The SMU is fallacy in my opinion, the SMUs are marketed as spot fixes
to specific DDTS, while they really are just shipping newer version
for set of binaries. So you get into this confusing state where to
install DDTSx you must uninstall DDDTSy and install DDTSz. It would be
far easier if they didn't have so much marketing pixie dust, if they
didn't call SMUs DDTS, but just call SMUs by the version of binaries
you ship, and say DDTS requires BGP 4.2 and RIB 2.2 or newer, then no
one would find it confusing you don't need older versions of BGP and
RIB installed and that anything 4.1 BGP fixes, 4.2 BGP fixes.

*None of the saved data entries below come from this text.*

Lemma run_held calls s outs s' k :
  0 ≤ sensor_ttl_sec cfg → manager_ok s → enable_downsampling cfg = true → run calls s = (outs, s') →
  manager_ok s' ∧ got_from k outs ++ held_of s' k `sublist_of` held_of s k ++ given_to k calls.
Proof.
  intros Httl Hs He. revert s Hs outs. induction calls as [|[[sid l] now] calls IH]; intros s Hs outs; cbn [run].
  - intros [= <- <-]. split; [done|]. by rewrite app_nil_r.
  - destruct (update_video_embeddings cfg sid l now s) as [r s1] eqn:E1.
    destruct (run calls s1) as [outs' s2] eqn:E2. intros [= <- <-].
    pose proof (update_held _ _ _ _ _ _ k Httl Hs He E1) as H1. apply update_spec in E1 as [Hs1 _]; try done.
    apply (IH _ Hs1) in E2 as [Hs2 H2]. split; [done|].
    unfold got_from, given_to in *. cbn [fmap list_fmap concat fst snd].
    rewrite <-app_assoc. etrans; [by apply sublist_app|]. rewrite !app_assoc. by apply sublist_app.
Qed.

(** Whatever the calls, what a sensor's messages give out, with what is still
    held back for it, is a subsequence of the messages it was given: in their
    order, none twice and none from another sensor; and flushing at shutdown
    gives out exactly what is held back, sensor by sensor. *)
Theorem stream_subsequence calls outs s :
  0 ≤ sensor_ttl_sec cfg → enable_downsampling cfg = true →
  run calls new_VideoEmbeddingStateMgmt = (outs, s) →
  (∀ k, got_from k outs ++ held_of s k `sublist_of` given_to k calls) ∧
  (get_pending_video_embeddings cfg s).1 = Ok (concat (held_of s <$> dkeys (downsamplers s))).
Proof.
  intros Httl He Hr. split; [intros k; by destruct (run_held _ _ _ _ k Httl new_manager_ok He Hr)|].
  destruct (run_held _ _ _ _ "" Httl new_manager_ok He Hr) as [[Hu _ Hw] _].
  unfold get_pending_video_embeddings. rewrite He. cbn [fst]. f_equal.
  assert (∀ d, (∀ k v, (k, v) ∈ d → dget (downsamplers s) k = Some v) →
    omap (λ v, (force_save v).1) (dvals d) = concat (held_of s <$> dkeys d)) as Hd; [|apply Hd; intros; by apply elem_dget].
  induction d as [|[k v] d IH]; intros Hd; [done|]. unfold dvals, dkeys in *. cbn [fmap list_fmap fst snd concat omap list_omap].
  assert (dget (downsamplers s) k = Some v) as Hk by (apply Hd; by left).
  rewrite <-IH by (intros; apply Hd; by right). unfold held_of at 1. rewrite Hk.
  destruct (force_save_held v) as (_ & -> & _); [by eapply Hw|]. by destruct (force_save v).1.
Qed.

(** An update leaves every other sensor alone, except that it drops those that
    were not updated for longer than the limit, downsampler and timestamp; the
    sensor itself has a downsampler and the present time. *)
Theorem purge_exact k l now s out s' :
  0 ≤ sensor_ttl_sec cfg → manager_ok s → enable_downsampling cfg = true →
  update_video_embeddings cfg k l now s = (Ok out, s') →
  is_Some (dget (downsamplers s') k) ∧ dget (sensor_last_updated s') k = Some now ∧
  ∀ j, j ≠ k →
    dget (downsamplers s') j = (if expired s now j then None else dget (downsamplers s) j) ∧
    dget (sensor_last_updated s') j = if expired s now j then None else dget (sensor_last_updated s) j.
Proof.
  intros Httl Hs He (_ & s1 & Hd & ->)%update_spec; try done.
  apply downsample_spec in Hd as (Hs1 & Hl1 & Hother & Hsome & _); [|done].
  destruct (manage_sensors_spec k now s1 Httl Hs1) as [_ Hm].
  assert (∀ j, expired s1 now j = expired s now j) as Hex by (intros j; unfold expired; by rewrite Hl1).
  split_and!.
  - destruct (Hm k) as [-> _]. rewrite bool_decide_false by auto. by eapply Hsome.
  - destruct (Hm k) as [_ ->]. by rewrite decide_True.
  - intros j Hj. destruct (Hm j) as [-> ->]. rewrite decide_False, bool_decide_true, Hex, Hl1, Hother by done. done.
Qed.
End manager_laws.

(** ** The sliding window: which messages are skipped *)
Section window.
Context (dot : ndarray → ndarray → float32) (cfg : VideoEmbeddingConfig).
Abbreviation similar v := (λ p, within_tolerance dot cfg v (pt_vector p) = Ok true).

(** The last [n] elements *)
Definition recent {A} (n : nat) (l : list A) : list A := drop (length l - n) l.

Lemma recent_push {A} n (l : list A) x : recent n (recent n l ++ [x]) = recent n (l ++ [x]).
Proof.
  unfold recent. rewrite !length_app, length_drop. simpl.
  destruct (decide (length l < n)%nat) as [Hn|Hn].
  - replace (length l - n)%nat with 0%nat by lia. by rewrite drop_0, Nat.sub_0_r.
  - rewrite <-(drop_app_le l [x]) by lia. rewrite drop_drop. f_equal. lia.
Qed.

(** The points of the messages that have embeddings *)
Definition to_point (m : VisionLLM) : option point :=
  match ve_embeddings m with
  | [] => None
  | vector :: _ => Some (mk_point (ve_end m) (normalize dot vector) m)
  end.

Definition window_of (seen : list point) (out : list VisionLLM) : WindowState :=
  mk_WindowState (recent (Z.to_nat (downsample_window_size cfg)) seen) (ve_end <$> last out).

Lemma window_append_recent p seen :
  window_append cfg p (recent (Z.to_nat (downsample_window_size cfg)) seen) =
  recent (Z.to_nat (downsample_window_size cfg)) (seen ++ [p]).
Proof. apply recent_push. Qed.

Lemma window_step_of m seen out r s' :
  window_step dot cfg m (window_of seen out) = (Ok r, s') →
  s' = window_of (seen ++ option_list (to_point m)) (out ++ r).
Proof.
  unfold window_step, to_point. destruct (ve_embeddings m) as [|v vs]; [intros [= <- <-]; by rewrite !app_nil_r|].
  unfold window_of. cbn [ws_window ws_last_saved_time option_list]. cbv zeta. rewrite window_append_recent.
  destruct (window_due _ _ _); [intros [= <- <-]; by rewrite last_snoc|].
  destruct (window_should_save _ _ _ _) as [[]|]; intros [= <- <-]; [by rewrite last_snoc|by rewrite app_nil_r].
Qed.

Lemma window_run l seen out r s' :
  resample_with (window_step dot cfg) l (window_of seen out) = (Ok r, s') →
  s' = window_of (seen ++ omap to_point l) (out ++ r).
Proof.
  revert seen out r. induction l as [|m l IH]; intros seen out r; cbn [resample_with].
  - intros [= <- <-]. cbn [omap list_omap]. by rewrite !app_nil_r.
  - intros (o & s1 & Hm%window_step_of & (rest & s2 & Hr & [= <- <-])%stM_bind_Ok)%stM_bind_Ok. subst s1.
    apply IH in Hr as ->. rewrite <-!app_assoc. f_equal. f_equal. cbn [omap list_omap]. by destruct (to_point m).
Qed.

But even if they do fix this communication problem, the whole SMU is
almost always useless complexity for vendor, as for us router is
mostly BGP control plane, if update flaps BGP there is no upsize to
reload for us. It would be so much simpler to engineer router which
boots in 30seconds and supports 0 patching, than to do this. I would
prefer the former. Obviously the best solution would be router where I
can update everything without reloading or flapping anything in
control-plane, (why can I do that in my irssi, but not in my IOS-XR
BGP?) but I can't see that happening any time soon, and I'm not going
to pay vendor premium to make it happen, I'm good restarting router
2-4 times a year, as long as the update process doesn't take 3-4
hours.

> Anyhow, I'm glad you, and I'm sure many others on the list, have a positive
> experience with Juniper boxes, having Juniper on the market as a strong and
> healthy competitor to Cisco is essential for the whole industry.

Doesn't look so healthy to me, low volumes, low market cap, low
investor interest. JNPR is less than half of PANW market cap, and PANW
is 100% COTS no HW innovation, only security portfolio and there are
probably 10 viable firewall vendors on the market. Doesn't make any
sense to me, and it worries me how small time JNPR is.